*** Listed entries ***

(** Maps with the same lookups are the same object. *)
Lemma sorted_ext l1 l2 : obj_sorted l1 -> obj_sorted l2 -> (forall k, obj_get k l1 = obj_get k l2) -> l1 = l2.
Proof.
  revert l2. induction l1 as [|[k v] l1 IH]; intros [|[k' v'] l2] H1 H2 Hg.
  - done.
  - specialize (Hg k'). simpl in Hg. by rewrite decide_True in Hg.
  - specialize (Hg k). simpl in Hg. by rewrite decide_True in Hg.
  - unfold obj_sorted in *. cbn [obj_keys fmap list_fmap fst] in *. apply StronglySorted_inv in H1 as [S1 F1], H2 as [S2 F2].
    assert (k = k') as <-.
    { destruct (decide (k = k')) as [|Hne]; [done|]. exfalso.
      pose proof (Hg k) as Hk. pose proof (Hg k') as Hk'. simpl in Hk, Hk'. rewrite decide_True in Hk by done.
      rewrite (decide_False (P := k = k')) in Hk by done. rewrite (decide_True (P := k' = k')), decide_False in Hk' by congruence.
      assert (k ∈ obj_keys l2) as Hin by (apply obj_get_is_Some; by rewrite <-Hk).
      assert (k' ∈ obj_keys l1) as Hin' by (apply obj_get_is_Some; by rewrite Hk').
      rewrite Forall_forall in F1, F2. destruct (F2 k Hin) as [L1 _], (F1 k' Hin') as [L2 _].
      by apply Hne, (anti_symm String.le). }
    pose proof (Hg k) as Hk. simpl in Hk. rewrite !decide_True in Hk by done. injection Hk as <-. f_equal. apply IH; [done|done|].
    intros x. pose proof (Hg x) as Hx. simpl in Hx. case_decide as Hd; [|done]. subst x.
    assert (forall l, Forall (key_lt k) (obj_keys l) -> obj_get k l = None) as Hn.
    { intros l Hl. destruct (obj_get k l) eqn:He; [|done]. exfalso. assert (k ∈ obj_keys l) as Hin by (apply obj_get_is_Some; by eexists).
      rewrite Forall_forall in Hl. by destruct (Hl k Hin). }
    by rewrite !Hn.
Qed.

Lemma json_obj_ext l1 l2 : (forall k, obj_get k l1 = obj_get k l2) -> json_obj l1 = json_obj l2.
Proof. intros Hg. unfold json_obj. f_equal. apply sorted_ext; [apply obj_sorted_of_list..|]. intros k. by rewrite !obj_get_of_list. Qed.

(** The observers of an event function see what it was called with. *)
Theorem event_function_returns_its_call e : event_ok (event e) ->
  event_function (event_kind (event e)) (payload e) = Some (payload e).
Proof.
  intros He. destruct e as [e md]. cbn [event] in *.
  assert (payload (mk_ev e md) = json_obj (opt_field "session_metadata" Obj md ++ event_fields e)) as Hp.
  { unfold payload. cbn [session_metadata event event_payload]. destruct md as [md|]; done. }
  rewrite Hp. unfold event_function. rewrite read_event_fields; [|done| |].
  - cbn [mbind option_bind as_object json_obj]. rewrite (opt_obj "session_metadata" enc_map_obj dec_map_obj md); cbn [mbind option_bind].
    + f_equal. apply json_obj_ext. intros k. rewrite !obj_get_app, !obj_get_opt_field.
      destruct (decide (k = "session_metadata")) as [->|Hk]; [|by destruct (obj_get k (event_fields e))].
      rewrite event_fields_no_metadata. by destruct md.
    + rewrite obj_get_app, obj_get_opt_field, decide_True by done. rewrite event_fields_no_metadata. by destruct md.
    + by intros x ->.
  - intros k v Hk. rewrite obj_get_app, obj_get_opt_field. case_decide as Hd; [|done]. subst k. by rewrite event_fields_no_metadata in Hk.
  - intros k Hk Hne. by rewrite obj_get_app, obj_get_opt_field, decide_False.
Qed.

(** *** Emission *)

(** [wants] is exact: an event makes a call exactly when its kind is wanted. *)
Theorem wants_is_exact em e : wants em (event_kind (event e)) = true <-> emit_all em [e] <> [].
Proof.
  unfold wants, emit_all, emit, feed_bridges. cbn [mbind list_bind]. rewrite app_nil_r.
  destruct (is_observed em (function_id _)), (feeds_bridges em), (is_observed em STORE_ON_EVENTS_FN); done.
Qed.

Lemma event_envelope_codec v : codec_ok v.
Proof.
  destruct v as [f p md]. unfold codec_ok. cbn [from_value to_value EventEnvelope_codec env_function env_payload env_metadata]. codec_tac.
  get_req "function_id" f; [|done]. get_req "payload" p; [|done]. get_opt "session_metadata" enc_map_obj md; [done|opt_tac].
Qed.

Lemma emit_all_cons em e es : emit_all em (e :: es) = emit em e ++ feed_bridges em e ++ emit_all em es.
Proof. unfold emit_all. cbn [mbind list_bind]. by rewrite app_assoc. Qed.

Lemma emit_envelopes_all em es : Forall (λ e, event_ok (event e)) es ->
  emit_envelopes em (from_emittable <$> es) = (length es, emit_all em es).
Proof.
  induction 1 as [|e es He Hes IH]; [done|]. cbn [fmap list_fmap emit_envelopes]. rewrite IH, envelope_roundtrip by done.
  by rewrite emit_all_cons.
Qed.

(** What a bridged instance publishes, the main announces as its own. *)
Lemma published_as_own main es v : Forall (λ e, event_ok (event e)) es -> publish_remote es = Some v ->
  publish_events main v = Some (length es, emit_all main es).
Proof.
  intros Hes. destruct es as [|e0 es0]; [done|]. intros [= <-]. set (es := e0 :: es0) in *. unfold publish_events. codec_tac.
  get_req "events" (from_emittable <$> es).
  - by rewrite emit_envelopes_all.
  - apply dec_enc_list. apply Forall_forall. intros x _. apply event_envelope_codec.
Qed.

Lemma relayed_app local a b : relayed local (a ++ b) = relayed local a ++ relayed local b.
Proof. unfold relayed. apply bind_app. Qed.

Lemma relayed_own local em e : relayed local (emit em e) = [].
Proof.
  unfold emit. destruct (is_observed em _); [|done]. unfold relayed. cbn [mbind list_bind callee].
  rewrite decide_False; [done|]. by destruct (event_kind (event e)).
Qed.

(** An event of a bridged instance reaches everyone once: the main calls its own event functions and the feed
    exactly as for an event of its own, and through the feed every bridged instance, the one it comes from
    among them, calls its observed event functions once per event and in order. *)
Theorem bridged_events_reach_everyone main local es v :
  Forall (λ e, event_ok (event e)) es -> feeds_bridges main = true -> is_observed main STORE_ON_EVENTS_FN = true ->
  feeds_bridges local = false -> publish_remote es = Some v ->
  exists cs, publish_events main v = Some (length es, cs) /\ cs = emit_all main es /\ relayed local cs = emit_all local es.
Proof.
  intros Hes Hm Ho Hl Hp. exists (emit_all main es). split_and!; [by apply published_as_own|done|]. clear Hp.
  induction Hes as [|e es He Hes IH]; [done|]. rewrite !emit_all_cons, !relayed_app, relayed_own, IH. cbn [app].
  rewrite app_assoc. f_equal.
  unfold feed_bridges at 1. rewrite Hm, Ho. cbn [negb orb]. unfold relayed. cbn [mbind list_bind callee argument].
  rewrite decide_True by done. rewrite app_nil_r. unfold relay. rewrite (event_envelope_codec (from_emittable e)). cbn [mbind option_bind default from_option].
  pose proof (emit_envelopes_all local [e]) as H1. cbn [fmap list_fmap] in H1. rewrite H1 by by constructor.
  cbn [snd]. rewrite emit_all_cons. by rewrite app_nil_r.
Qed.

End EventProperties.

*** End of Listed entries ***

• The problem:
Which lines above carry the string "Theorem"? Copy those lines.

• Response area:
Theorem event_function_returns_its_call e : event_ok (event e) ->
Theorem wants_is_exact em e : wants em (event_kind (event e)) = true <-> emit_all em [e] <> [].
Theorem bridged_events_reach_everyone main local es v :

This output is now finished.